Ash & BoneA Novel by John Harvey Book review by Jules Brenner Harcourt, released 12/5/05, 384 pp. Return to list of books
After a hiatus, veteran police procedural author John Harvey turns in this
second outing with his new character, having exhausted his Charlie Resnick
series of ten books. After a several year interval, presumably to recharge
his fiction battery and absorb himself into the life of a new alter ego
companion, Harvey initiated the Frank Elder series last year with "Flesh and
Blood." "Ash & Bone" seems a likely sequel title to follow.
Not all detectives are young bucks and, as mystery writers age, perspectives
change. Older characters are born to carry a new kind of load. Frank Elder
is just that man. He's a retired detective, formerly of the Nottinghamshire
Force. Not that he's considered worthless. Old buddy Robert Framlingham has
been in touch, trying to get Elder to join his squad of recently retired
detectives to apply their knowledge and time to cold cases and add a fresh
perspective to ongoing, stalled ones. But this "Murder Review Unit" doesn't
quite suit Elder's current needs and interests.
For one, he's trying to deal with the breakup of his marriage to Joanne. For
another, he's trying to repair his severed relationship with his teenage
daughter Katherine who was the victim of a brutal rape a year ago. Now, she
scorns a father who has been away, on the job, most of her life. And Frank
is none too pleased with the company she's keeping.

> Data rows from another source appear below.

Definition store_of y : store_thread nat :=
  match y with
  | TAcquire (LA_pin _ c) | TInsertBegin (BI_pin _ c) => Pinning c
  | TAcquire (LA_compare _ i) | TLease _ i | TInsert _ i _ => Pinned i
  | TAcquire (LA_unpin _ i c) | TRelease _ i (RL_unpin c) | TInsertCommit _ i _ (IC_unpin _ c)
  | TCowAbort _ i (AB_discard c) | TCowCommit _ _ i (CP_abort (AB_discard c)) => Unpinning i c
  | TInsertCommit _ _ _ (IC_release _ _) => Idle
  | TInsertCommit _ i _ _ => Pinned i
  | TCowBegin (BC_clone _ c _) => Cloning c
  | TCowPrepare _ ws (PC_prepare g c) => Preparing (Some g) (committed_planning_generation changes_planning ws) c
  | TCowPrepared _ _ i | TCowCommit _ _ i (CP_append | CP_begin _) => Prepared i
  | TCowCommit _ _ i (CP_publish c) => Publishing i c
  | TGuardAcquire (GA_pin _ c) | TCompactBegin (BK_pin _ c) => XPinning c
  | TGuard _ i | TCurrent _ i _
  | TCurrentCommit _ i _ (KC_start | KC_prepare | KC_append _ | KC_committed) => XPinned i
  | TCurrentCommit _ i ws (KC_replace g c) =>
      Replacing i g (committed_planning_generation changes_planning ws) c
  | TGuardRelease _ i (GR_unpin c) | TCurrentCommit _ i _ (KC_release _ _ (GR_unpin c))
  | TCompactCommit _ i (KM_unpin _ c) => XUnpinning i c
  | TCheckpoint (CK_maintain _ c) => Maintaining c
  | TCheckpoint (CK_callback _ i | CK_refresh _ i | CK_end _ i) => Maintained i
  | TCompact _ i | TCompactCommit _ i (KM_append | KM_compact) => XPinned i
  | _ => Idle
  end.

(** ** Steps of a client are steps of those components *)

(** A caller at rest: what it got from the store is in its own hands. *)
Definition settle (x : store_thread nat) : store_thread nat :=
  match x with Cloned _ _ | Published _ | Failed RuntimeFailure => Idle | _ => x end.

Definition vm_moves y w y' w' : Prop :=
  (vm_of y' = vm_of y ∧ w_vm w' = w_vm w) ∨
  ∃ cmd o, vm_step cmd o (vm_of y) (w_vm w) = (vm_of y', w_vm w').
Definition store_moves y w y' w' : Prop :=
  (store_of y' = store_of y ∧ w_store w' = w_store w) ∨
  ∃ cmd o x, store_step id cmd o (store_of y) (w_store w) = (x, w_store w') ∧ settle x = store_of y'.

Lemma transition_raises from to o c z z' x :
  transition_phase from to o c z = (z', Raise x) → x = InternalError.
Proof. destruct c; cbn; intros H; repeat case_match; by simplify_eq. Qed.

(** Finding the step: no step, or one with the command the caller gives. *)
Ltac vgo cmd := right; exists cmd; match goal with e : env |- _ => exists (e_vm e) end; cbn [vm_step vm_of exclusive_vm];
  repeat match goal with H : _ = (_, _) |- _ => rewrite H; clear H end; reflexivity.
Ltac vmove := unfold vm_moves; cbn [vm_of exclusive_vm]; first [left; split; reflexivity
  | vgo CRead | vgo CInsert | vgo CUpdate | vgo CTryUpdate | vgo CCompact | vgo CBegin | vgo CExclusive | vgo CReset
  | vgo (CFinish None) | vgo (CEnd true) | vgo (CEnd false)
  | match goal with |- context [VUpdFinish _ ?g _ _] => vgo (CFinish g) end].
Ltac sgo cmd := right; exists cmd; match goal with e : env |- _ => exists (e_store e) end; cbn [store_step store_of];
  repeat match goal with H : _ = (_, _) |- _ => rewrite H; clear H end; eexists; split; reflexivity.
Ltac smove := unfold store_moves; cbn [store_of]; first [left; split; reflexivity
  | sgo (CPin (G := nat)) | sgo (CRelease (G := nat)) | sgo (CClone (G := nat)) | sgo (CPublish (G := nat))
  | sgo (CDiscard (G := nat)) | sgo (CExclusivePin (G := nat)) | sgo (CMaintain (G := nat))
  | sgo (CRefresh (G := nat) true)
  | match goal with
    | |- context [Preparing ?g ?p PR_slot] => sgo (CPrepare (G := nat) g p)
    | |- context [Replacing _ ?g ?p RP_cur] => sgo (CReplace (G := nat) g p)
    end].

Lemma failed_ok (s : store nat) x : thread_ok s (Failed x) → x = RuntimeFailure ∨ x = CheckFailed.
Proof. intros [[?|[? _]] _]; auto. Qed.

(** Most methods of the store end the process when they fail. *)
Ltac raises := cbn; unfold call; intros; repeat case_match; simplify_eq/=; eauto.
Lemma unpin_raises i c (s s' : store nat) x : unpinSnapshotByIndex i c s = (s', Raise x) → fatal x = true.
Proof. destruct c as [| | | |[]]; raises. Qed.
Lemma pin_raises o c (s s' : store nat) x : PinCurrentSnapshot o c s = (s', Raise x) → fatal x = true.
Proof. pose proof unpin_raises. destruct c; raises. Qed.
Lemma clone_raises o c (s s' : store nat) x : CloneCurrentForUpdate id o c s = (s', Raise x) → fatal x = true.
Proof. pose proof unpin_raises. pose proof pin_raises. destruct c; raises. Qed.
Lemma publish_raises i c (s s' : store nat) x : Publish i c s = (s', Raise x) → fatal x = true.
Proof. pose proof unpin_raises. destruct c; raises. Qed.
Lemma replace_raises i g p c (s s' : store nat) x :
  replaceCurrentSnapshotInPlace i g p c s = (s', Raise x) → fatal x = true.
Proof. destruct c; raises. Qed.

Definition sound (x : store_thread nat) (s : store nat) : Prop :=
  thread_ok s x ∧ ∀ cmd o x' s', store_step id cmd o x s = (x', s') → thread_ok s' x'.

Definition vm_sound (x : vm_thread) (s : vm) : Prop :=
  ∀ cmd o x' s', vm_step cmd o x s = (x', s') → vm_ok x'.

Section steps.
Context (cmd : txn_cmd Op) (e : env) (w : world Op).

But the event that draws Elder back to the force is something he can't
ignore. Through the first 8 chapters, Harvey describes the life and work of
Det. Sgt. Maddy Birch, a 44-year old ex-associate of his that Elder has had
carnal knowledge of and respect for as a colleague. Maddy is backup in a
takedown of a wanted criminal and becomes a near victim, then a witness to a
police shooting by her superior officer, Superintendent Mallory, that seems
too cold blooded and uncalled-for to be anything but a setup killing.

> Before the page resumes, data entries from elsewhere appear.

(** C1: What a read lease holds.  A transaction is torn when it
    is an insert whose graph operation threw after its record was in the log (its
    timestamp is then in [w_torn]).  In every reachable live system, for every read
    lease: its slot is pinned and has the generation of its view; its timestamp is
    one that has been made readable; of every transaction up to that timestamp that
    is not torn, the graph in its slot has exactly the operations the log has, in
    their order; of a torn transaction up to that timestamp it has the first ones of
    the logged operations, in their order, and possibly not all of them; and it has
    nothing of a later update transaction. *)
Theorem read_lease_consistent (slot_num : nat) (view0 : PublishedReadView) (n : nat) st
    (t : nat) (view : PublishedReadView) (i : nat) :
  system_config slot_num view0 n → system_reachable slot_num view0 n st → w_dead (sw st) = false →
  txns st !! t = Some (TLease view i) →
  (∃ sl, slots_ (w_store (sw st)) !! i = Some sl ∧ 0 < reader_count_ sl ∧
     snapshot_generation_ sl = snapshot_generation view) ∧
  visibility_ts view ≤ read_ts_ (w_vm (sw st)) ∧
  (∀ a, a ≤ visibility_ts view → a ∉ w_torn (sw st) →
     at_ts a (slot_graph (sw st) i) = at_ts a (logged (sw st))) ∧
  (∀ a, a ≤ visibility_ts view →
     at_ts a (slot_graph (sw st) i) `prefix_of` at_ts a (logged (sw st))) ∧
  (∀ p, p ∈ slot_graph (sw st) i → a_update p = true → a_ts p ≤ visibility_ts view).
Proof.
  intros Hc Hr Hd Ht. destruct (reachable_content _ _ _ _ _ Hc Hr Hd) as [Hok Hco]. destruct st as [w ts].
  destruct (co_fact _ _ Hco (TLease view i)) as [(Hv & Hl & Hpre & Hu) Hg]; [apply list_elem_of_lookup; by exists t|].
  destruct (pinned_live changes_planning w ts Hok t (TLease view i) i Ht eq_refl) as (sl & Hsl & Hcnt).
  destruct (slot_of w i sl Hsl) as [Egen _]. cbn [sw] in *. split_and!; [|done..|by apply Hu].
  exists sl. split_and!; [done..|congruence].
Qed.

(** A step of a client other than [t]. *)
Inductive other_trans (t : nat) : system (Op := Op) → system (Op := Op) → Prop :=
  | other_trans_intro w ts u y cmd e y' w' :
      u ≠ t → w_dead w = false → ts !! u = Some y → txn_step cmd e y w = (y', w') →
      other_trans t (System w ts) (System w' (<[u:=y']> ts)).

Lemma visible_later v l l' : (∀ p, p ∈ l' → v < a_ts p) → visible v (l ++ l') = visible v l.
Proof.
  intros Hl. unfold visible. rewrite filter_app. assert (filter (λ p, a_ts p ≤ v) l' = []) as ->; [|by rewrite app_nil_r].
  induction l' as [|p l' IH]; [done|]. rewrite filter_cons_False.
  - apply IH. intros q Hq. apply Hl. by right.
  - specialize (Hl p ltac:(left)). lia.
Qed.

Lemma lease_kept st st' t view i :
  components_ok changes_planning st → content_ok changes_planning st → other_trans t st st' →
  w_dead (sw st') = false → txns st !! t = Some (TLease view i) →
  components_ok changes_planning st' ∧ content_ok changes_planning st' ∧ txns st' !! t = Some (TLease view i) ∧
  visible (visibility_ts view) (slot_graph (sw st') i) = visible (visibility_ts view) (slot_graph (sw st) i).
Proof.
  intros Hok Hco Hst Hd Ht. destruct Hst as [w ts u y cmd e y' w' Hne Hdw Hu Hs]. cbn [sw txns] in *.
  split_and!; [by eapply comp_after|by eapply step_content|by rewrite list_lookup_insert_ne|].
  destruct (step_pinned changes_planning w ts u y cmd e y' w' Hok Hco Hu Hs Hd t (TLease view i) i (not_eq_sym Hne) Ht eq_refl eq_refl)
    as (_ & l & -> & Hl). apply visible_later. intros p Hp. specialize (Hl p Hp).
  destruct (co_fact _ _ Hco (TLease view i)) as [(Hv & _) _]; [apply list_elem_of_lookup; by exists t|]. cbn in Hv. lia.
Qed.

(** C2: A reader sees the same graph for as long as it holds its
    lease: whatever the other clients do meanwhile (committing inserts into the
    same graph object, publishing new snapshots, compacting or checkpointing
    once they are let in, or failing), the operations within its timestamp stay
    the same, in the same order. *)
Theorem repeatable_read (slot_num : nat) (view0 : PublishedReadView) (n : nat) st st'
    (t : nat) (view : PublishedReadView) (i : nat) :
  system_config slot_num view0 n → system_reachable slot_num view0 n st → w_dead (sw st) = false →
  txns st !! t = Some (TLease view i) → star (other_trans t) st st' → w_dead (sw st') = false →
  txns st' !! t = Some (TLease view i) ∧
  visible (visibility_ts view) (slot_graph (sw st') i) = visible (visibility_ts view) (slot_graph (sw st) i).
Proof.
  intros Hc Hr Hd Ht Hrun Hd'. destruct (reachable_content _ _ _ _ _ Hc Hr Hd) as [Hok Hco]. clear Hr Hc Hd.
  enough (components_ok changes_planning st' ∧ content_ok changes_planning st' ∧ txns st' !! t = Some (TLease view i) ∧
    visible (visibility_ts view) (slot_graph (sw st') i) = visible (visibility_ts view) (slot_graph (sw st) i)) by tauto.
  revert Hd'. induction Hrun as [st|st st1 st2 _ IH Hst]; intros Hd'; [done|].
  destruct IH as (Hok1 & Hco1 & Ht1 & E1); try done; [by destruct Hst|].
  destruct (lease_kept _ _ _ _ _ Hok1 Hco1 Hst Hd' Ht1) as (? & ? & ? & E2). split_and!; try done. by rewrite E2, E1.
Qed.

(** C4: Log and graph agree up to torn transactions.  In every reachable
    live system in which no client is in a transaction: the current graph has, of
    every transaction since the last checkpoint that is not torn (an insert whose
    graph operation threw after its record was in the log), exactly the operations
    the log has, in their order; of a torn transaction it has the first ones of the
    logged operations, so that the graph has nothing that is not in the log, but the
    log may have more; and the published view has the current generation and a
    timestamp with everything in graph and log at or below it. *)
Theorem log_agrees (slot_num : nat) (view : PublishedReadView) (n : nat) st :
  system_config slot_num view n → system_reachable slot_num view n st → w_dead (sw st) = false →
  (∀ y, y ∈ txns st → y = TIdle) →
  (∀ a, a ∉ w_torn (sw st) → at_ts a (cur_graph (sw st)) = at_ts a (logged (sw st))) ∧
  (∀ a, at_ts a (cur_graph (sw st)) `prefix_of` at_ts a (logged (sw st))) ∧
  UnpackPublishedReadView (published_read_view_ (w_vm (sw st))) =
    ReadView (read_ts_ (w_vm (sw st))) (cur_gen (sw st)) ∧
  (∀ p, p ∈ cur_graph (sw st) ∨ p ∈ logged (sw st) → a_ts p ≤ read_ts_ (w_vm (sw st))).
Proof.
  intros Hc Hr Hd Hidle. destruct (reachable_content _ _ _ _ _ Hc Hr Hd) as [Hok Hco].
  destruct (idle_caught_up (vm_view st)) as (_ & Hw & Hp); [apply Hok| |].
  { intros x Hx. apply list_elem_of_fmap in Hx as (y & -> & Hy). by rewrite (Hidle y Hy). }
  cbn in Hw, Hp. split_and!.
  - intros a Ha. apply (co_log _ _ Hco); [done|]. intros y Hy. by rewrite (Hidle y Hy).
  - apply (co_prefix _ _ Hco).
  - rewrite Hp, (co_installed _ _ Hco) by (intros y Hy; by rewrite (Hidle y Hy)). f_equal. apply u32_id.
    destruct st as [w ts]. by eapply cur_gen_u32.
  - intros p Hin. pose proof (co_range _ _ Hco p Hin). cbn in *. lia.
Qed.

As the witness who won't lie or misrepresent what she observed to the
official enquiry investigating the shooting, one hidden threat leads to
another and, just as we start feeling comfortable in her warm and spunky
determination and her presence as a central character in the case, her body
is found early one morning 40 feet down the muddied bank of a disused railway
line. When Elder reads of it, he calls Framlingham and soon takes his place
in the investigation under Det. Chief Inspector Karen Shields.
Pertinently, the solution to the mystery does have to do with a cold
case--one that someone has been keeping obscure and dormant for some time.
Thus, several balls in the air for Elder, opening up new avenues of inquiry,
new relationships, and old wounds. A certain amount of detecting cliche' and
a voice that's almost as drearily straightforward as Elder's shabby shack in
Cornwall, produces a plodding mystery but not an altogether unpleasing one.
I'm basically drawn to the Elder character who has what many an enduring
fictional hero has: emotional empathy and a backbone of good conduct. I'm
willing to bet the next Elder mystery will have a sharper edge.